しかし、猫は本当にそんなに悪い鬼なのでしょうか? 猫たちの様子を見ていると、むしろ猫たちこそ何をしでかすかわからない人間の子供に怯えているようにさえ見えます。

■神として崇められた猫の特別な能力

そもそも、いくら仏教が猫を好きではないといっても、大事な経典を守ってくれたのは、猫たちでした。

もともと日本には猫(イエネコ)は存在しませんでしたが、経文などを鼠害から守るために遣唐使船などに乗せられて日本にやってきたことが知られています。古代エジプト神のバステトは有名ですが、日本の猫もその有益性から、やがて神として崇められるようにまでなりました。

猫の有益性とはつまり、本業ともいうべき「鼠捕り」の能力です。日本に限ったことではありませんが、昔は鼠による様々な被害は生活を脅かすものでした。

江戸時代に書かれた有名な御伽草子『猫の草紙』には、鼠による害の一端が法師の言葉として記されています。いわく、鼠たちは「私のような一人暮らしの法師が傘を張って立てておけばたちまち柄を食い破ってしまうし、檀家をもてなそうと思って煎り豆や座禅豆を用意すれば一夜で食い尽くしてしまう。袈裟や衣のみならず、扇や書物、襖に貼る紙、屏風、かき餅、干し豆腐でもなんでもダメにしてしまう」のでした。

市街に住む法師の寺でさえこのありさまでしたから、米などの作物を作る農家や、蚕を育てて絹をとる農家はたまったものではありませんでした。とくに養蚕の盛んな地方では、絹をとる前の繭を破って中の蚕を食べてしまう鼠の害は、深刻なものでした。

そうした農家でももちろん猫は飼っていたでしょう。でも、それだけでは心もとなく、人々が家の柱などに貼ったのが「猫のお札」でした。

■神社のお札になった猫

猫のお札は、猫の姿を刷って神社の御神爾(印)を押した「鼠除け札」の神札です。そう、養蚕農家の人々は鼠たちから蚕を守る神様として猫の姿に手を合わせていたのです。

今も授与されている猫神様の護符。左から猫地蔵、大日神社、笠山神社(以上埼玉県)、八海山尊神社(新潟県)。猫地蔵以外は養蚕の守り神として崇敬を集めた。

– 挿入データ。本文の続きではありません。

(* ===== verification/Scenario.v ===== *)
(** * A concrete run

    An instance of [Env] that can be evaluated and a short history of the store
    (a task created, claimed, started, failed until it is dead, redriven), used
    to apply the theorems at concrete states. *)

From stdpp Require Import base tactics list gmap strings pretty sorting relations.
From Stdlib Require Import ZArith Lia Ascii.
From S2P Require Import Prelude GoLib TaskDomain Database StoreHelpers StoreMutate StoreCreate.
From S2P Require Import StoreQueue StoreOutbox StoreReconcile StoreMachine CreateRefine.
From S2P Require Import TaskValidation TaskService.

Local Open Scope string_scope.
Local Open Scope Z_scope.

(** ** The environment *)

Definition hex_char (n : Z) : ascii := chr (if n <? 10 then 48 + n else 87 + n).

Fixpoint hex_digits (n : nat) (z : Z) : string :=
  match n with
  | O => ""
  | S n' => String (hex_char (z mod 16)) (hex_digits n' (z / 16))
  end.

(** A stand-in digest: 64 hexadecimal digits, of a checksum of the bytes. *)
Definition demo_digest (s : string) : string :=
  hex_digits 64 (foldl (fun acc c => Z.land (acc * 257 + byte_of c + 1) (Z.ones 40)) 7 (to_bytes s)).

Fixpoint demo_json (v : JSON) : string :=
  match v with
  | JNull => "null"
  | JBool b => if b then "true" else "false"
  | JInt z => pretty z
  | JNum l => l
  | JSeconds ns => pretty ns
  | JTime t => pretty t
  | JStr s => "<" +:+ s +:+ ">"
  | JArr l => "[" +:+ foldr (fun x s => x +:+ "," +:+ s) "]" (map demo_json l)
  | JObj l =>
      "{" +:+ foldr (fun x s => x +:+ "," +:+ s) "}"
        (map (fun kv => fst kv +:+ ":" +:+ demo_json (snd kv)) l)
  end.

(** One reading of the clock per second. *)
Definition demo : Env := {|
  env_clock n := Z.of_nat n * 1000000;
  env_random n := Some ("token-" +:+ pretty n);
  env_sha256_hex := demo_digest;
  env_make_interval d := Z.quot d 1000;
  env_json_marshal := demo_json |}.

(** No text carries a credential. *)
Definition demo_policy : ContentPolicy := {| HasCredentials _ := false |}.

Local Existing Instance demo.

Definition world0 : World := mkWorld emptyDB (fun _ => 1) 0 0 0.

(** ** The calls *)

Definition demo_request (key : string) (deps : list Z) : CreateRequest :=
  mkCreateRequest "acme" "" "eng/dev" "general.work" key "Fix the build" "Make it green" [] 0 None 2
    "" "" deps [] false.

Definition demo_input (key : string) (deps : list Z) : PreparedCreate :=
  mkPreparedCreate (demo_request key deps) 1 "eng" "general.work" true
    (demo_digest key)
    (if bool_decide (deps = []) then StatusReady else StatusPending) "" "" 3 10 "human" "alice".

Definition demo_claim : ClaimRequest := mkClaimRequest "acme" "worker-1" "" "" 4 (60 * Second).

Definition demo_policy_retry : RetryPolicy := mkRetryPolicy (5 * Second) (10 * Minute).

Definition fine (_ : Task) : res AssigneeCheck := Ok (mkAssigneeCheck true "").
Definition room (_ : Task) : res CapacityCheck := Ok (mkCapacityCheck true zeroInstant "").

Definition demo_lease (attempt : Z) (token : string) : LeaseCommand :=
  mkLeaseCommand 1 attempt token "worker-1" (30 * Second).

Definition demo_failure (attempt : Z) (token : string) : RecordAttemptResultCommand :=
  mkRecordAttemptResultCommand (demo_lease attempt token)
    (mkAttemptResult OutcomeRetryableFailure "it broke" "flaky").

Definition unlocked : Locked := mkLocked [] [] [].

(** Task 1 waits, task 2 depends on it. *)
Definition setup : list Call :=
  [CallCreate (demo_input "k1" []); CallCreate (demo_input "k2" [1])].

Definition first_attempt : list Call :=
  [CallClaim demo_claim [] fine room 10; CallStartAttempt (demo_lease 1 "token-0") 10].

Definition retried : list Call :=
  [CallRecordAttemptResult (demo_failure 1 "token-0") demo_policy_retry 10;
   CallReconcile 10 unlocked fine room demo_policy_retry 10;
   CallReconcile 10 unlocked fine room demo_policy_retry 10].

Definition second_attempt : list Call :=
  [CallClaim demo_claim [] fine room 10; CallStartAttempt (demo_lease 2 "token-1") 10;
   CallRecordAttemptResult (demo_failure 2 "token-1") demo_policy_retry 10].

Definition world_setup : World := run setup world0.
Definition world_running : World := run (setup ++ first_attempt) world0.
Definition world_retry : World := run (setup ++ first_attempt ++ retried) world0.
Definition world_dead : World := run (setup ++ first_attempt ++ retried ++ second_attempt) world0.

(** ** They are reachable *)

Lemma demo_valid :
  Forall valid_call (setup ++ first_attempt ++ retried ++ second_attempt).
Proof. by repeat (apply Forall_cons; split; [vm_compute; auto|]). Defined.

Lemma run_reachable (calls : list Call) : Forall valid_call calls -> reachable (run calls world0).
Proof. intros Hv. exists world0, calls. by split_and!. Defined.

Lemma setup_valid : Forall valid_call setup.
Proof. by repeat (apply Forall_cons; split; [vm_compute; auto|]). Defined.

Lemma running_valid : Forall valid_call (setup ++ first_attempt).
Proof. by repeat (apply Forall_cons; split; [vm_compute; auto|]). Defined.

Lemma retry_valid : Forall valid_call (setup ++ first_attempt ++ retried).
Proof. by repeat (apply Forall_cons; split; [vm_compute; auto|]). Defined.

(** The row of a task. *)
Definition task_of (w : World) (id : Z) : Task :=
  default (new_task id 0 0 (demo_input "none" [])) (db_tasks (w_db w) !! id).

(** A task held for coordination, completed work, a redriven letter. *)
Definition held_input : PreparedCreate :=
  mkPreparedCreate (demo_request "k3" []) 1 "eng" "general.work" true (demo_digest "k3")
    StatusBlocked ReasonCodeCoordinationHold "held" 3 10 "human" "alice".

Definition world_held : World := run [CallCreate held_input] world0.

Definition finished : list Call :=
  [CallRecordAttemptResult
     (mkRecordAttemptResultCommand (demo_lease 1 "token-0")
        (mkAttemptResult OutcomeSucceeded "done" "")) demo_policy_retry 10;
   CallFinalize (mkFinalizeCommand 1 FinalCompleted "" "" "human" "alice") 10].

Definition world_done : World := run (setup ++ first_attempt ++ finished) world0.

Lemma held_valid : Forall valid_call [CallCreate held_input].
Proof. by repeat (apply Forall_cons; split; [vm_compute; auto|]). Defined.

Lemma done_valid : Forall valid_call (setup ++ first_attempt ++ finished).
Proof. by repeat (apply Forall_cons; split; [vm_compute; auto|]). Defined.

(** A run that succeeds with a result that passes a test. *)
Lemma ok_run {S A} (p : A -> bool) (m : Eff S A) (w : S) :
  match fst (m w) with Ok a => p a | Err _ => false end = true ->
  exists a w', m w = (Ok a, w') /\ p a = true.
Proof. destruct (m w) as [[a|e] w'] eqn:Hm; simpl; [|done]. intros Hp. by exists a, w'. Defined.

猫のお札を頒布する神社は、今も埼玉県や山梨県、新潟県などに点在します。その多くが山の上にあるのは、お猫様に山頂から麓の村々をあまねく見渡し、鼠害を防いでもらおうという切実な思いから。

猫のお札は頒布していないものの、鼠害から蚕を守る猫神様を祀ったり、狛犬ならぬ狛猫を置いたりする神社もあります。蚕を飼う部屋に猫絵を貼り付けて鼠除けにしたことも、現存する猫絵や養蚕の様子を描いた浮世絵などからもわかっています。

仏教の影響下で鬼扱いされる一方で、ありがたい神様として崇められた猫。でも、猫が鼠を捕まえるのは事実ですが、猫の怪異のせいで子供が夜泣きをするとか、猫又だとかいった現象は確認のしようがありません。猫と暮らす人々にとっては、猫は「一家に一台」は必要な有能な鼠捕り名人という面の方が勝っていたのではないでしょうか。

そして何より、やはり猫はかわいい。鬼だろうが神だろうが、鼠捕りの任務がなくなった現代では大切な家族の一員です。